Re: Off-world Cuisine - To find strange new life, and eat it.

So, you're a colonist on some Neu-Terra orbiting a distant oh, K-type star, and you're presented with a plate of the local munchables, Something looks vaguely like lettuce, except for being black, and the steak is oozing a strangely green-tinted fluid.  :hm: Wonder how this stuff tastes...

I'm certainly no astrobiologist, but from what I've read it seems possible that animals could conceivably use something other than iron in their blood, copper or manganese have repeatedly come up as potentially workable. Plants could almost certainly use something other than chlorophyl. Sure, the scientific aspects of such alien life is fascinating, but from a settlement standpoint we'll eventually need to integrate the native life into our own food chain if at all possible. How might our Terran tastes intepret plants and animal matter with a significantly different chemistry, though not so much so as to be undigestable. Could get interesting, particularly if we have several distinct biospheres to work from.
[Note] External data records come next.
Lemma round_error (x : Q) :
  (x - (1 # 2) <= inject_Z (round x) <= x + (1 # 2))%Q.
Proof.
  unfold round. pose proof (Qfloor_le x) as Hle. pose proof (Qlt_floor x) as Hlt.
  rewrite inject_Z_succ in Hlt.
  destruct (Qcompare_spec (x - inject_Z (Qfloor x)) (1 # 2)) as [Heq | Hless | Hmore].
  - destruct (Z.even (Qfloor x)); rewrite ?inject_Z_succ; split; lra.
  - split; lra.
  - rewrite inject_Z_succ. split; lra.
Qed.

Lemma round_near (x : Q) (n : Z) :
  (inject_Z n - (1 # 2) < x)%Q -> (x < inject_Z n + (1 # 2))%Q -> round x = n.
Proof.
  intros Hlow Hhigh. destruct (round_error x) as [H1 H2].
  assert (Hlt : (inject_Z n - 1 < inject_Z (round x))%Q) by lra.
  assert (Hgt : (inject_Z (round x) < inject_Z n + 1)%Q) by lra.
  rewrite <- inject_Z_succ in Hgt.
  assert (Hlt' : (inject_Z (n - 1) < inject_Z (round x))%Q).
  { unfold Z.sub. rewrite inject_Z_plus. exact Hlt. }
  rewrite <- Zlt_Qlt in Hgt, Hlt'. lia.
Qed.

Lemma round_mono (x y : Q) : (x <= y)%Q -> round x <= round y.
Proof.
  intros Hxy. unfold round.
  pose proof (Qfloor_resp_le _ _ Hxy) as Hfloor.
  pose proof (Qfloor_le x) as Hx1. pose proof (Qlt_floor x) as Hx2.
  pose proof (Qfloor_le y) as Hy1. pose proof (Qlt_floor y) as Hy2.
  rewrite inject_Z_succ in Hx2, Hy2.
  destruct (Z.eq_dec (Qfloor x) (Qfloor y)) as [Heq | Hne].
  - rewrite <- Heq in *.
    destruct (Qcompare_spec (x - inject_Z (Qfloor x)) (1 # 2)) as [Hx | Hx | Hx];
    destruct (Qcompare_spec (y - inject_Z (Qfloor x)) (1 # 2)) as [Hy | Hy | Hy];
      try destruct (Z.even (Qfloor x)); try lia; exfalso; lra.
  - assert (Hstep : Qfloor x + 1 <= Qfloor y) by lia.
    destruct (Qcompare_spec (x - inject_Z (Qfloor x)) (1 # 2)) as [Hx | Hx | Hx];
    destruct (Qcompare_spec (y - inject_Z (Qfloor y)) (1 # 2)) as [Hy | Hy | Hy];
      try destruct (Z.even (Qfloor x)); try destruct (Z.even (Qfloor y)); lia.
Qed.

Lemma round_integer (x : Q) (z : Z) : (x == inject_Z z)%Q -> round x = z.
Proof.
  intros Hx. apply round_near; rewrite Hx; lra.
Qed.

(** ** Powers of two *)

Lemma Qpow2_positive (e : Z) : (0 < 2 ^ e)%Q.
Proof. apply Qpower_0_lt. reflexivity. Qed.

Lemma Qpow2_succ (e : Z) : (2 ^ (e + 1) == 2 * 2 ^ e)%Q.
Proof. rewrite Qpower_plus by discriminate. rewrite Qpower_1_r. ring. Qed.

Lemma Qpow2_le (e e' : Z) : e <= e' -> (2 ^ e <= 2 ^ e')%Q.
Proof. intros H. apply Qpower_le_compat_l; [ exact H | discriminate ]. Qed.

Lemma Qpow2_lt (e e' : Z) : e < e' -> (2 ^ e < 2 ^ e')%Q.
Proof. intros H. apply Qpower_lt_compat_l; [ exact H | reflexivity ]. Qed.

Lemma Qpow2_Z (e : Z) : 0 <= e -> (2 ^ e == inject_Z (2 ^ e))%Q.
Proof. intros H. rewrite (Zpower_Qpower 2 e H). reflexivity. Qed.

(** ** The exponent of a rational *)

Lemma aspect_le (a b c d : Z) :
  0 < b -> 0 < d ->
  (inject_Z a / inject_Z b <= inject_Z c / inject_Z d)%Q <-> a * d <= c * b.
Proof.
  intros Hb Hd.
  destruct b as [ | b | b ]; try lia. destruct d as [ | d | d ]; try lia.
  rewrite <- !Qmake_Qdiv. unfold Qle. simpl. reflexivity.
Qed.

Lemma aspect_lt (a b c d : Z) :
  0 < b -> 0 < d ->
  (inject_Z a / inject_Z b < inject_Z c / inject_Z d)%Q <-> a * d < c * b.
Proof.
  intros Hb Hd.
  destruct b as [ | b | b ]; try lia. destruct d as [ | d | d ]; try lia.
  rewrite <- !Qmake_Qdiv. unfold Qlt. simpl. reflexivity.
Qed.

Lemma Qpow2_minus (n m : Z) :
  0 <= n -> 0 <= m -> (2 ^ (n - m) == inject_Z (2 ^ n) / inject_Z (2 ^ m))%Q.
Proof.
  intros Hn Hm. rewrite Qpower_minus by discriminate.
  rewrite (Qpow2_Z n Hn), (Qpow2_Z m Hm). reflexivity.
Qed.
Just throwing this out there, any thoughts?

Another question is whether any useful nutrition could be derived from it. After all, aren't some diet products based on chiral variations of common Terran protiens?

Twist a sugar molecule left instead of right and it passes through the human gut (sometimes quickly!) leaving no useful nutrition behind.

Alien biochemistry might make for some real interesting contacts. Not only can't we inter-breed maybe we can't even share a food supply.


Give someone a sufficient [b][i]why[/i][/b] and they can endure just about any [b][i]how[/i][/b]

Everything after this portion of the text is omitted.